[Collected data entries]
________________________
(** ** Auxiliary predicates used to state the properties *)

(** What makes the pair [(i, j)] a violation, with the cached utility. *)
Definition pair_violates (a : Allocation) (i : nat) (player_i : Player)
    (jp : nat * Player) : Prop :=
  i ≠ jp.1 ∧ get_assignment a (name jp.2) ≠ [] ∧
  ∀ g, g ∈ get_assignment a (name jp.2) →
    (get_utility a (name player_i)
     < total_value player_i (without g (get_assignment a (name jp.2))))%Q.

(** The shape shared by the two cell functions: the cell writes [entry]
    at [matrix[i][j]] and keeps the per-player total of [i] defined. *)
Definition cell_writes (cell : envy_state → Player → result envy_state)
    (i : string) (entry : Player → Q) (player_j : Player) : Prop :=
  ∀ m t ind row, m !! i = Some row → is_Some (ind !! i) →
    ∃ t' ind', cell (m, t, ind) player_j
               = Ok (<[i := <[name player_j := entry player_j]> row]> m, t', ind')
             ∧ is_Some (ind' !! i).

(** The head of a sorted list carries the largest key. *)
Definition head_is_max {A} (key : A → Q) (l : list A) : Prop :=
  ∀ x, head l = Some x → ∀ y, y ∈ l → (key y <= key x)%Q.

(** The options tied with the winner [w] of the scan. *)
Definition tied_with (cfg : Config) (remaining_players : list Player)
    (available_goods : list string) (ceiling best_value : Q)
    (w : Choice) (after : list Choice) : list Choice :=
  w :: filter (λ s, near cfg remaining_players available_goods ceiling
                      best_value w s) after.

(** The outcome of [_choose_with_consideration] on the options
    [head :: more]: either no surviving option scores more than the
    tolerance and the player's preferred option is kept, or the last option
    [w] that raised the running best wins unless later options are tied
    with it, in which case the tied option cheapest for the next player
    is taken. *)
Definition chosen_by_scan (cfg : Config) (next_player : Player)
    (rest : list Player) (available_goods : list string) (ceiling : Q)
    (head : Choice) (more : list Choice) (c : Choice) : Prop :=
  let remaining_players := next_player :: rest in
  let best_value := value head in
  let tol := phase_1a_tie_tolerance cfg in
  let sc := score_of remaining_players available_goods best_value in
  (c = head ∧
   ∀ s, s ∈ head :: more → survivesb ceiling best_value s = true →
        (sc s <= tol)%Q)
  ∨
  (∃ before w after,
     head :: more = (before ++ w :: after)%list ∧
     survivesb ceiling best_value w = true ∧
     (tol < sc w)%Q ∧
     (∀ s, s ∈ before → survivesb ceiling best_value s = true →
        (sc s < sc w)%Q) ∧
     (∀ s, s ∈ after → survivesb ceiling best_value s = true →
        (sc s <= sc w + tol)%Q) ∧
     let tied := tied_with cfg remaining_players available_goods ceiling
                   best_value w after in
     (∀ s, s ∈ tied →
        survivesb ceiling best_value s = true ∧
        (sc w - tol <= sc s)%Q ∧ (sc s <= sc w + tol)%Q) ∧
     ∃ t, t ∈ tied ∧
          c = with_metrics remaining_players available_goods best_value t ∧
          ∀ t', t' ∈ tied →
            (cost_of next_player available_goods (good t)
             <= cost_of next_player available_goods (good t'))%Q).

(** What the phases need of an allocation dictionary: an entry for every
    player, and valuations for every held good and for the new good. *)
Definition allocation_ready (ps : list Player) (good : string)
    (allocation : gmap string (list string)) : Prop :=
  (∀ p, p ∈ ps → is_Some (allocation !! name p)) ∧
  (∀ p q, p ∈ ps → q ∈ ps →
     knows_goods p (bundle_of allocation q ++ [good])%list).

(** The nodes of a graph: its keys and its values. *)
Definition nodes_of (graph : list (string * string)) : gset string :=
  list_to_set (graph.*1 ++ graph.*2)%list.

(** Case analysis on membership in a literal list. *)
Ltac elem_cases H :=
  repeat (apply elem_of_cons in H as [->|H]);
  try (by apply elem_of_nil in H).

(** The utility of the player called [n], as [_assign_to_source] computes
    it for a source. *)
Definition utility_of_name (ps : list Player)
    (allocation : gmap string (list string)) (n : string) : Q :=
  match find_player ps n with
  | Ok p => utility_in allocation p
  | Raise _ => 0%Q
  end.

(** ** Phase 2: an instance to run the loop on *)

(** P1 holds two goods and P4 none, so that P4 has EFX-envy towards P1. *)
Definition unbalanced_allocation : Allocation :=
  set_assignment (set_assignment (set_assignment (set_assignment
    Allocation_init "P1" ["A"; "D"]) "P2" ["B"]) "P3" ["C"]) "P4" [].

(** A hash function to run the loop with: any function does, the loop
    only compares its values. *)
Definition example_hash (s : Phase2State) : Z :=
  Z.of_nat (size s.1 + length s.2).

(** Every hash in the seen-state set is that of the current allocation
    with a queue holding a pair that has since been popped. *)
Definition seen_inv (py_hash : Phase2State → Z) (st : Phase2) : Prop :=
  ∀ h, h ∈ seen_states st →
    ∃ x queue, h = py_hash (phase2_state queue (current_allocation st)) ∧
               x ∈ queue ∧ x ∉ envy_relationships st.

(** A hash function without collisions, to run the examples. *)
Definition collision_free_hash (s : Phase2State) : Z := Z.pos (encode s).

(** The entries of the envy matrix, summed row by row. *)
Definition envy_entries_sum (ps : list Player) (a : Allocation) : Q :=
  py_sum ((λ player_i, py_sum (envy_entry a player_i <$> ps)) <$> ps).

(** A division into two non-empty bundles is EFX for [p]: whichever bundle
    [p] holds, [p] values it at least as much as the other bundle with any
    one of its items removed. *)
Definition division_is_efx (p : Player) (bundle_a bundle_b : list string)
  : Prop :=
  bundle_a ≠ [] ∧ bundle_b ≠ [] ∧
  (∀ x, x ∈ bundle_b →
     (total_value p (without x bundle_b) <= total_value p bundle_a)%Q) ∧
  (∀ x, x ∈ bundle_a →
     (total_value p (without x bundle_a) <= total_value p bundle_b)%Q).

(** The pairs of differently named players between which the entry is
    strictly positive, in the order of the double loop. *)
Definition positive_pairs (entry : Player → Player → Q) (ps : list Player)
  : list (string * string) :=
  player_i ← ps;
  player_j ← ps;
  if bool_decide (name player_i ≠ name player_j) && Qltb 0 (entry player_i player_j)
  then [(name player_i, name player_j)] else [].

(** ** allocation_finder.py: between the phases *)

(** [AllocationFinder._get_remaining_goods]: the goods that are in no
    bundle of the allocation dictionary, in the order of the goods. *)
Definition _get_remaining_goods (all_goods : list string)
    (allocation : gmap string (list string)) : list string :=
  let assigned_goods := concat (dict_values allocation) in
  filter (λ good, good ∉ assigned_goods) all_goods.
________________________
Please restate, exactly as written, the line that holds "(** The pairs" and all remaining lines of the data above, and only those.

(** The pairs of differently named players between which the entry is
    strictly positive, in the order of the double loop. *)
Definition positive_pairs (entry : Player → Player → Q) (ps : list Player)
  : list (string * string) :=
  player_i ← ps;
  player_j ← ps;
  if bool_decide (name player_i ≠ name player_j) && Qltb 0 (entry player_i player_j)
  then [(name player_i, name player_j)] else [].

(** ** allocation_finder.py: between the phases *)

(** [AllocationFinder._get_remaining_goods]: the goods that are in no
    bundle of the allocation dictionary, in the order of the goods. *)
Definition _get_remaining_goods (all_goods : list string)
    (allocation : gmap string (list string)) : list string :=
  let assigned_goods := concat (dict_values allocation) in
  filter (λ good, good ∉ assigned_goods) all_goods.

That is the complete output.